WASHINGTON - The newest member of the U.S. Supreme Court, Brett Kavanaugh, took his seat Tuesday and heard his first arguments, just days after he narrowly won Senate confirmation to fill a vacancy on the country's highest court.
A handful of protesters opposed to President Donald Trump's nomination of Kavanaugh to a lifetime appointment to the court gathered outside, chanting, "This isn't over, we're still here."
Trump, in a Twitter comment, claimed without evidence that demonstrators against Kavanaugh were hired to protest. But he said that "the paid D.C. protesters are now ready to REALLY protest because they haven’t gotten their checks - in other words, they weren’t paid! Screamers in Congress, and outside, were far too obvious - less professional than anticipated by those paying (or not paying) the bills!"
The paid D.C. protesters are now ready to REALLY protest because they haven’t gotten their checks - in other words, they weren’t paid! Screamers in Congress, and outside, were far too obvious - less professional than anticipated by those paying (or not paying) the bills!— Donald J. Trump (@realDonaldTrump) October 9, 2018
Kavanaugh's first Supreme Court case involved arguments over the federal criminal sentencing law and came hours after Trump staged a ceremonial swearing-in for Kavanaugh at the White House. The jurist had already been officially sworn in Saturday soon after the Senate voted 50-48 to confirm his appointment.
Kavanaugh's appointment roiled Washington for weeks, after university professor Christine Blasey Ford accused him of sexually assaulting her more than three decades ago when both were teenagers growing up in suburban Washington. Ford told lawmakers she was "100 percent" certain Kavanaugh attacked her, but Kavanaugh forcefully denied he had assaulted her or any other woman.
At Monday night's ceremony, Trump declared, "On behalf of our nation, I want to apologize to Brett and the entire Kavanaugh family for the terrible pain and suffering you have been forced to endure. You, sir, under historic scrutiny, were proven innocent."
Kavanaugh said, "Every American can be assured that I will be an independent and impartial justice."

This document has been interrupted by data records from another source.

(** The checks passed. *)
Definition complete {V} (a : StartWorkflow V) : Prop :=
  sw_WorkflowType a ≠ "" ∧ sw_TaskList a ≠ "" ∧ 0 < sw_ExecutionStartToCloseTimeout a ∧
  0 <= sw_DecisionTaskStartToCloseTimeout a.

Lemma checkStartWorkflow_ok {V} (a : StartWorkflow V) t :
  checkStartWorkflow a = inr t ↔
  complete a ∧ t = (if decide (sw_DecisionTaskStartToCloseTimeout a = 0)
     then defaultDecisionTaskTimeoutInSecs * Second else sw_DecisionTaskStartToCloseTimeout a).
Proof.
  unfold checkStartWorkflow, complete. repeat case_bool_decide; case_decide;
    (split; [intros [= <-]; split_and!; try done; lia|intros [(?&?&?&?) ?]; try done; try lia; by f_equal]).
Qed.

Lemma checkStartWorkflow_refused {V} (a : StartWorkflow V) err :
  checkStartWorkflow a = inl err → ∃ e, Is err e.
Proof.
  unfold checkStartWorkflow. repeat case_bool_decide; intros [= <-]; by eexists.
Qed.

Lemma start_round_trip {V} (a : StartWorkflow V) t memo attributes :
  checkStartWorkflow a = inr t → whole_start a → nonEmpty memo = memo →
  nonEmpty attributes = attributes →
  let wire := buildStartWorkflow a t memo attributes in
  ∃ b, scheduleStartWorkflowActionDescriptionFromThrift (Some wire) = Some b ∧
    read_back a b ∧ sw_Memo b = memo ∧ sw_SearchAttributes b = attributes ∧
    scheduleStartWorkflowActionDescriptionToThrift (Some b) = inr (Some wire).
Proof.
  intros [(H1 & H2 & H3 & H4) Ht]%checkStartWorkflow_ok (W1 & W2 & W3) Hm Ha wire.
  assert (Wt : whole t).
  { subst t. case_decide; [|done]. exists 10. split; [lia|done]. }
  assert (Hmemo : ScheduleStartWorkflowAction_Memo wire ≫= Memo_Fields = memo)
    by (by destruct memo).
  assert (Hattr : ScheduleStartWorkflowAction_SearchAttributes wire ≫= SearchAttributes_IndexedFields
    = attributes) by (by destruct attributes).
  eexists. split; [reflexivity|].
  split; [|split_and!; [exact Hmemo|exact Hattr|]].
  - unfold read_back. cbn -[thriftSecondsToDuration durationToThriftSeconds len_bytes bytes_to_string].
    rewrite !duration_round_trip by done. split_and!; try done.
    + case_bool_decide as Hl; [done|]. unfold len_bytes in Hl.
      by destruct (bytes_to_string (sw_Input a)) eqn:E; simpl in *; [|lia].
    + destruct (sw_RetryPolicy a) as [p|]; [|done]. destruct (W3 p eq_refl) as (P1 & P2 & P3).
      cbn -[thriftSecondsToDuration durationToThriftSeconds float_is_zero].
      by rewrite !duration_round_trip.
  - assert (Ht0 : 0 < t) by (subst t; case_decide; [reflexivity|lia]).
    unfold scheduleStartWorkflowActionDescriptionToThrift.
    match goal with |- match checkStartWorkflow ?b with _ => _ end = _ =>
      assert (checkStartWorkflow b = inr t) as -> end.
    { apply checkStartWorkflow_ok. unfold complete, sw_DecisionTaskStartToCloseTimeout,
        sw_ExecutionStartToCloseTimeout.
      cbn -[thriftSecondsToDuration durationToThriftSeconds].
      rewrite !duration_round_trip by done. rewrite decide_False by lia. split_and!; try done; lia. }
    do 2 f_equal. unfold sw_Memo at 1, sw_SearchAttributes at 1. rewrite Hmemo, Hattr, Hm, Ha.
    unfold buildStartWorkflow.
    cbn -[thriftSecondsToDuration durationToThriftSeconds len_bytes scheduleRetryPolicyToThrift
          scheduleRetryPolicyFromThrift].
    rewrite !duration_round_trip, retry_write_back by done.
    subst wire. unfold buildStartWorkflow. f_equal.
    by destruct (bool_decide (0 < len_bytes (sw_Input a))%nat) eqn:Hl; [rewrite Hl|].
Qed.

(** *** Requests *)

Definition complete_request (r : option CreateScheduleRequest) : Prop :=
  match r with
  | None => False
  | Some r =>
      create_ScheduleID r ≠ "" ∧
      (∃ s, create_Spec r = Some s ∧ spec_CronExpression s ≠ "") ∧
      ∃ sw, create_Action r ≫= action_StartWorkflow = Some sw ∧ complete sw
  end.

Section create.
Context (defaultConverter : DataConverter).
Context (json_Marshal : goValue → string + bytes) (Quote : string → string).
Implicit Types (dc : option DataConverter) (domain : string).

Abbreviation toThrift := (scheduleCreateRequestToThrift defaultConverter json_Marshal Quote).
Abbreviation memoOf dc := (encoded (encodeArg defaultConverter dc)).

(** The request that is sent. *)
Lemma toThrift_ok domain r dc t :
  toThrift domain (Some r) dc = inr t →
  complete_request (Some r) ∧
  ∃ sw timeout memo attributes memo' attributes',
    create_Action r ≫= action_StartWorkflow = Some sw ∧ checkStartWorkflow sw = inr timeout ∧
    memoOf dc (sw_Memo sw) memo ∧ encoded json_Marshal (sw_SearchAttributes sw) attributes ∧
    memoOf dc (create_Memo r) memo' ∧ encoded json_Marshal (create_SearchAttributes r) attributes' ∧
    t = MkCreateScheduleRequest (Some domain) (Some (create_ScheduleID r))
          (scheduleSpecToThrift (create_Spec r))
          (Some (MkScheduleAction (Some (buildStartWorkflow sw timeout memo attributes))))
          (schedulePoliciesToThrift (create_Policies r)) (MkMemo ∘ Some <$> memo')
          (MkSearchAttributes ∘ Some <$> attributes') (scheduleStateToThrift (create_State r)).
Proof.
  unfold scheduleCreateRequestToThrift, scheduleActionToThrift, scheduleStartWorkflowActionToThrift.
  case_bool_decide as H1; [done|]. case_bool_decide as H2; [done|]. case_bool_decide as H3; [done|].
  destruct (create_Action r) as [[[sw|]]|] eqn:Ha; simpl in H3; [|done..]. cbn [action_StartWorkflow].
  destruct (checkStartWorkflow sw) as [|timeout] eqn:Hc; [done|].
  destruct (encodeMemo _ _ dc (sw_Memo sw)) as [|memo] eqn:E1; [done|].
  destruct (encodeSearchAttributes _ _ (sw_SearchAttributes sw)) as [|attr] eqn:E2; [done|].
  destruct (encodeMemo _ _ dc (create_Memo r)) as [|memo'] eqn:E3; [done|].
  destruct (encodeSearchAttributes _ _ (create_SearchAttributes r)) as [|attr'] eqn:E4; [done|].
  intros [= <-].
  apply encodeWith_encoded in E1, E2, E3, E4. split.
  - split_and!; [done| |].
    + destruct (create_Spec r) as [s|]; [|done]. by exists s.
    + exists sw. rewrite Ha. split; [done|]. by apply checkStartWorkflow_ok in Hc as [??].
  - exists sw, timeout, memo, attr, memo', attr'. by split_and!.
Qed.

(** A request that is not complete is refused with one of the errors of the API. *)
Lemma toThrift_refused domain r dc :
  ¬ complete_request r → ∃ err e, toThrift domain r dc = inl err ∧ Is err e.
Proof.
  unfold scheduleCreateRequestToThrift, scheduleActionToThrift, scheduleStartWorkflowActionToThrift.
  intros Hr. destruct r as [r|]; [|by eexists _, _].
  case_bool_decide as H1; [by eexists _, _|]. case_bool_decide as H2; [by eexists _, _|].
  case_bool_decide as H3; [by eexists _, _|].
  destruct (create_Action r) as [[[sw|]]|] eqn:Ha; simpl in H3; [|done..]. cbn [action_StartWorkflow].
  destruct (checkStartWorkflow sw) as [err|timeout] eqn:Hc.
  - destruct (checkStartWorkflow_refused sw err Hc) as [e He]. by exists err, e.
  - destruct Hr. split_and!; [done| |].
    + destruct (create_Spec r) as [s|]; [|done]. by exists s.
    + exists sw. rewrite Ha. split; [done|]. by apply checkStartWorkflow_ok in Hc as [??].
Qed.

(** What a server that stores the request describes. *)
Definition stored (t : SharedSchedule.CreateScheduleRequest)
    : SharedSchedule.DescribeScheduleResponse :=
  MkDescribeScheduleResponse (CreateScheduleRequest_Spec t) (CreateScheduleRequest_Action t)
    (CreateScheduleRequest_Policies t) (CreateScheduleRequest_State t) None
    (CreateScheduleRequest_Memo t) (CreateScheduleRequest_SearchAttributes t).

(** C23: A schedule is described as it was created: when the request has whole
    seconds, times in UTC and declared policies, the specification, the policies,
    the state and the action are read back from what was sent, with the defaults
    that were filled in, without the time of a pause, and with the encodings of the
    memo and the search attributes; and writing back what was read gives the same
    wire values, byte for byte. *)
Theorem schedule_round_trip domain r dc t :
  whole_request r → toThrift domain (Some r) dc = inr t →
  ∃ d sw b, describeScheduleResponseFromThrift (Some (stored t)) = Some d ∧
    d_Spec d = create_Spec r ∧ d_Policies d = create_Policies r ∧
    d_State d = without_time <$> create_State r ∧
    memoOf dc (create_Memo r) (d_Memo d) ∧
    encoded json_Marshal (create_SearchAttributes r) (d_SearchAttributes d) ∧
    create_Action r ≫= action_StartWorkflow = Some sw ∧
    d_Action d = Some (SdkScheduleActionDescription (Some b)) ∧ read_back sw b ∧
    memoOf dc (sw_Memo sw) (sw_Memo b) ∧
    encoded json_Marshal (sw_SearchAttributes sw) (sw_SearchAttributes b) ∧
    scheduleSpecToThrift (d_Spec d) = CreateScheduleRequest_Spec t ∧
    scheduleActionDescriptionToThrift (d_Action d) = inr (CreateScheduleRequest_Action t) ∧
    schedulePoliciesToThrift (d_Policies d) = CreateScheduleRequest_Policies t.
Proof.
  intros (W1 & W2 & W3) (_ & sw & timeout & memo & attr & memo' & attr' & Ha & Hc & E1 & E2 & E3 & E4 & ->)%toThrift_ok.
  destruct (start_round_trip sw timeout memo attr Hc (W2 sw Ha) (encoded_nonEmpty _ _ _ E1)
    (encoded_nonEmpty _ _ _ E2)) as (b & Hb & Hr & M1 & M2 & Hw).
  eexists _, sw, b. split; [reflexivity|].
  cbn [d_Spec d_Policies d_State d_Memo d_SearchAttributes d_Action stored
       CreateScheduleRequest_Spec CreateScheduleRequest_Action CreateScheduleRequest_Policies
       CreateScheduleRequest_State CreateScheduleRequest_Memo CreateScheduleRequest_SearchAttributes
       DescribeScheduleResponse_Spec DescribeScheduleResponse_Action DescribeScheduleResponse_Policies
       DescribeScheduleResponse_State DescribeScheduleResponse_Memo
       DescribeScheduleResponse_SearchAttributes].
  rewrite spec_round_trip, policies_round_trip, state_round_trip by done.
  rewrite M1, M2. split_and!; try done.
  - by destruct memo'.
  - by destruct attr'.
  - unfold scheduleActionDescriptionFromThrift. cbn [mbind option_bind ScheduleAction_StartWorkflow].
    by rewrite Hb.
  - unfold scheduleActionDescriptionFromThrift. cbn [mbind option_bind ScheduleAction_StartWorkflow].
    rewrite Hb. unfold scheduleActionDescriptionToThrift. cbn [descr_StartWorkflow]. by rewrite Hw.
Qed.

As Trump, the other eight court justices and a number of Republican senators crucial to the confirmation process watched, retired Justice Anthony Kennedy administered the judicial oath to Kavanaugh.
"The Senate confirmation process was contentious and emotional. That is now over," Kavanaugh said. He added that the Supreme Court "is not a partisan or political institution," promising to "always be a team player on a team of nine."
Hours before the White House ceremony, Trump accused opposition Democrats of plotting to remove Kavanaugh from the bench.
Kavanaugh was "caught up in a hoax set up by the Democrats," Trump told reporters, without elaborating. "And now they want to impeach him."
Speaking before boarding the Marine One helicopter on the White House south lawn, Trump predicted the attack on Kavanaugh would cost the opposition party in next month's nationwide congressional elections.
The president and his fellow Republicans are hoping the confirmation of the 53-year-old conservative jurist will energize their supporters in the midterm voting when political control of Congress is at stake.
"The American public has seen this charade, and it was a disgrace. And I think it's really going to show you something come November 6," Trump said.
Kavanaugh replaces Kennedy, a conservative jurist who often cast the deciding swing vote on ideologically divisive issues, upholding abortion and gay rights and the use of affirmative action aiding racial minorities in college admissions.
Independent court analysts, however, predict Kavanaugh is likely to concur with more conservative interpretations of the law, giving a solid 5-4 ideological edge on the court to those who lean to the right.